Watching Daniel Day-Lewis is like watching a slide into third, legs outstretched, spikes high, going for the bag. Everything else is obliterated in that one move; this may be an example in which the actor destroys all else by his intensity and in so doing left this moviegoer untouched. By seeing this cyclonic fury pass by one is stunned, but much of the characterological environment is left unsensed. Paul Dano, who plays a lubricious minister, is a scoundrel of the first order, a religious scoundrel which makes him more than corrupt. Soothed in the liquids of his own hypocrisies and seen by Daniel Plainview for the creep he is, he is the one character who comes out of the celluloid to meet you; in the last and devastating scene he is intimately involved as well. It is hard to play a scene against the tornadic Day-Lewis, but he holds up.
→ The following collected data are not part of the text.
(** The debugger may change the vectors and what it likes of the program, but
    not the kernel's tables. *)
Definition resumes (breakpoint : M (Kernel W H) unit) : Prop :=
  forall k, wp breakpoint (fun _ k' => kn_sys k' = kn_sys k /\ kn_console k' = kn_console k /\ kn_loglevel k' = kn_loglevel k /\
    List.length (int_handler (kn_ints k')) = List.length (int_handler (kn_ints k))) k.

Lemma wp_debug_argument cx c7 breakpoint argv k : resumes breakpoint ->
  wp (debug_argument cx c7 breakpoint argv) (fun _ k' => kn_sys k' = kn_sys k /\ kn_console k' = kn_console k /\ kn_loglevel k' = kn_loglevel k /\
    List.length (int_handler (kn_ints k')) = List.length (int_handler (kn_ints k))) k.
Proof.
  intros Hb. unfold debug_argument. rewrite wp_find_arg. destruct (List.find _ _) as [a|]; [|by split_and!].
  rewrite wp_bind, wp_on_kints. eapply wp_mono; [apply set_debug_vectors_correct|].
  cbn beta. intros _ t [Ht _]. eapply wp_mono; [apply Hb|]. cbn. intros _ k' (-> & -> & -> & ->). by rewrite Ht.
Qed.
End arguments.

Section start.
Context {W H : Type} `{Mmu W} `{UserMmu W} `{BootMmu W} `{Lens H CString.mem} (inv : W -> Prop) `{!MmuLaws W inv}.
Variables (fuel : nat) (s0 st : stat) (stk : nat -> list Z) (b : Process) (E : Z) (heap : list Z).
Variables (MEM_VGA_RAM font : list Z) (console_dev memblk_device rootfs : Z).
Variables (process_isr _catchException _debug_level7 : Z) (breakpoint : M (Kernel W H) unit).
Variables (con : Console FbCon) (ram : CString.mem) (w : W) (ints : Ints H) (kcon : option (list Z -> M Drivers Z)) (level : Z).
Variables (img : list Z) (root d n entry : Z).

(** The static data of the kernel before it starts. *)
Definition boot_kernel : Kernel W H :=
  MkKernel (MkSys (MkVfs (replicate 1024 no_file) (replicate 4 None) (replicate 16 no_mount)
      (MkKfs (replicate 2 (MkInstance 0 0 0)) (MkIo (devices_init (fresh_drivers con ram)) (procs_init w)))) 0)
    ints kcon level.

(** The console after [early_init]. *)
Definition boot_console : Console FbCon :=
  MkConsole (parse_state con) (Some console_fb) (attr con) (saved_cursor con)
    (MkFbCon MEM_VGA_RAM font 800 480 100 30 8 16 (cursor_x (out con)) (cursor_y (out con)) cmap16).

Lemma early_init_eq : early_init MEM_VGA_RAM font console_dev boot_kernel =
  Ret (console_dev, MkKernel (MkSys (fresh_vfs console_dev boot_console ram (procs_init w)) 0)
    ints (Some console_write) level).
Proof. reflexivity. Qed.

Hypothesis Hfuel : (1024 < fuel)%nat.
Hypothesis Hbytes : bytes_at ram rootfs img.
Hypothesis Hrange : 0 <= rootfs /\ rootfs + Z.of_nat (List.length img) < 2 ^ 32.
Hypothesis Hlen : Z.of_nat (List.length img) < INT_MAX.
Hypothesis Himg : boot_image fuel img root d n.
Hypothesis Hstk : forall k, List.length (stk k) = k.
Hypothesis Hdevice : memblk_device <> console_dev.
Hypothesis Hheap : List.length heap = List.length (file_data img n).
Hypothesis Hints : List.length (int_handler ints) = 256%nat.
Hypothesis Hbreak : resumes breakpoint.
Hypothesis Hmmu : wp mmu_init (fun _ => inv) w.
Hypothesis Hload : forall w, inv w -> wp (elf_load E (file_data img n)) (fun e w' => e = entry /\ inv w') w.

Abbreviation ready ps := (ready_vfs fuel stk console_dev memblk_device rootfs img root boot_console ram ps).

(** The first slot that [process_create] tries in the empty table. *)
Lemma first_pid (s1 : Procs W) pid : _process_last s1 = -1 -> free s1 0 -> 0 <= pid < MAX_PROCESSES ->
  (forall r, free s1 r -> dist (_process_last s1) pid <= dist (_process_last s1) r) -> pid = 0.
Proof.
  intros Hl Hf Hr Hmin. specialize (Hmin 0 Hf). rewrite Hl in Hmin. unfold dist, MAX_PROCESSES in *.
  change ((0 - -1 - 1) mod 1024) with 0 in Hmin. revert Hmin. mod_lia.
Qed.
And let me share an association (perhaps a curiously apt one) I have been experiencing about the final showdown. When Day-Lewis is in a two-shot with Dano, raging and fulminating, I thought of the Alien series, especially the scenes where the predator is inches from Sigourney Weaver’s face. Jaws open, acidic brews, and fumes and a tongue-tail just itching to spew out, I felt Day-Lewis had that audacious creature-human power as he unleased invective against Dano. And the attentive moviegoer saw drool slip down the side of his mouth and fall away.
We are presented with a force that has no history; we hear something about Plainview’s past as a young person, not much. We are told the givens, and asked to finish the theorem by ourselves. I suppose I am saying that that the performance eats up the picture and this is a fault. And what are we to extract from all this sound and fury signifiying nothing?
Plainview experiences betrayal, commits murder, has the distrust of a paranoid, the empathy of a gnat, the guile of a Barnum, the capacity as a parent to destroy a chiild’s psychological innards, a whole panoply of disfigurements. Shrewd and completely self-serving, he is a towering Shakespearean character of dynamic force and presence — what a stew! Alas, he still, at least for me, doesn’t grab my soul. It is a conundrum.
I will not reveal the last line of the movie, for it has several meanings to it. The genius of the film is that we do not see Plainview’s face. Damn! Perhaps that was a mistake. We watch and are spent. I have no more to say, but I will come back to touch up this oil. I didn’t relish spending time in the theater with a full-screen cobra hissing at me, fascinating, frightening, and very exhausting.